Cleggett brooded in silence.
"We are in the midst of mysteries," he said finally. "They are multiplying about us."
He was about to say more. He was about to express again his belief that they had been flung together by fate. The sense that their stories were inextricably intertwined, that they must henceforward march on as one mystery towards a solution, was exhilarating to him. But how was it possible that she should feel the same sense of pleasure in the fact that they faced dangers, seen and unseen, together?
Together!—How the thought thrilled him!
On deck, Elmer, before returning to the box of Reginald Maltravers, suddenly and unexpectedly grasped Cleggett by the hand.

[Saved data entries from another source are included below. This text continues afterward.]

(* ===== verification/FactoryEnvs.v ===== *)
(** * pkg/factory: the environment variables and arguments of the containers *)

From S2P Require Import Prelude GoStrings GoPaths ApiTypes RisingWaveManager Workloads FactoryBase.

(** ["0.0.0.0:port"], ["host:port"]. *)
Definition any_addr (port : Z) : string := "0.0.0.0:" +:+ FormatInt port.
Definition local_addr (port : Z) : string := "127.0.0.1:" +:+ FormatInt port.
Definition config_path : string := path_Join risingwaveConfigMountPath risingwaveConfigFileName.

Definition formatConnectionOptions (opts : gmap string string) : string :=
  if bool_decide (opts = ∅) then "" else "?" +:+ Encode opts.

(** [RW_PARALLELISM] and [RW_TOTAL_MEMORY_BYTES], where there is a limit. *)
Definition envsForResourceLimits (cpuLimit memLimit : Z) : list EnvVar :=
  (if bool_decide (cpuLimit = 0)%Z then []
   else [env_value envs.RWParallelism (FormatInt cpuLimit)]) ++
  (if bool_decide (memLimit = 0)%Z then []
   else [env_value envs.RWTotalMemoryBytes (FormatInt memLimit)]).

Section envs.
Context (f : RisingWaveObjectFactory) `{L : FactoryLib}.
Let rw : RisingWave := f_risingwave f.
Let spec : RisingWaveSpec := rw_Spec rw.
Definition newPodTemplateSpecFromNodeGroupByComponent (component : string)
    (nodeGroup : RisingWaveNodeGroup) : outcome PodTemplateSpec :=
  modifier ← component_setup component;
  buildPodTemplateFromNodeGroup component nodeGroup
    (fun volumes c => modifier.1 volumes (basicSetupRisingWaveContainer c (Some modifier.2))).
End template.
End pods.
(* ===== verification/FactoryObjects.v ===== *)
(** * pkg/factory: the objects

    Services, workloads, the configuration and the service monitor, each for a RisingWave as
    it was read; [Factory] makes them the [ObjectFactory] of the manager's actions. *)

From S2P Require Import Prelude GoStrings GoPaths ApiTypes RisingWaveManager Workloads ManagerImpl EnvSort.
From S2P Require Import FactoryBase FactoryEnvs FactoryPods.

(** ** The specifications of the objects *)

Record ServicePort := {
  svp_Name : string;
  svp_Protocol : string;
  svp_Port : Z;
  svp_TargetPort : IntOrString;
}.

Record ServiceSpec := {
  ssp_Type : string;
  ssp_Selector : gmap string string;
  ssp_Ports : list ServicePort;
  ssp_ClusterIP : string;
}.

(** The update strategies; the types of OpenKruise are its constants, none is the zero one. *)
Record RollingUpdateDeployment := { rud_MaxUnavailable : option IntOrString }.
Record DeploymentStrategy := { ds_Type : string; ds_RollingUpdate : option RollingUpdateDeployment }.

Inductive KruiseUpdateType := RecreateUpdate | InPlaceIfPossibleUpdate | InPlaceOnlyUpdate.

Record CloneSetUpdateStrategy := {
  cus_Type : option KruiseUpdateType;
  cus_Partition : option IntOrString;
  cus_MaxUnavailable : option IntOrString;
  cus_MaxSurge : option IntOrString;
  cus_InPlaceUpdateStrategy : option Z;
}.

Record RollingUpdateStatefulSet := { rus_MaxUnavailable : option IntOrString }.
Record StatefulSetUpdateStrategy := {
  sus_Type : string;
  sus_RollingUpdate : option RollingUpdateStatefulSet;
}.

Record RollingUpdateAdvanced := {
  rua_MaxUnavailable : option IntOrString;
  rua_Partition : option Z;
  rua_PodUpdatePolicy : option KruiseUpdateType;
  rua_InPlaceUpdateStrategy : option Z;
}.
Record AdvancedUpdateStrategy := {
  aus_Type : string;
  aus_RollingUpdate : option RollingUpdateAdvanced;
}.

"Bo," he said, "I'm wit' youse. I'm wit' youse the whole way. Any friend of the little dame is a friend of mine. She's a square little dame. D' youse get me?"
"Thank you," said Cleggett, more affected than he would have cared to own. "Thank you, my loyal fellow."
Cleggett established a watch on deck that night, with a relief every two hours. Towards morning George returned, with Dr. Farnsworth and a nurse. This nurse, Miss Antoinette Medley, was a black-eyed, slender girl with pretty hands and white teeth; she gestured a great deal and smiled often. She and Dr. Farnsworth devoted themselves at once to the young anarchist poet, who had come out of his stupor, indeed, but was now babbling weakly in the delirium of fever.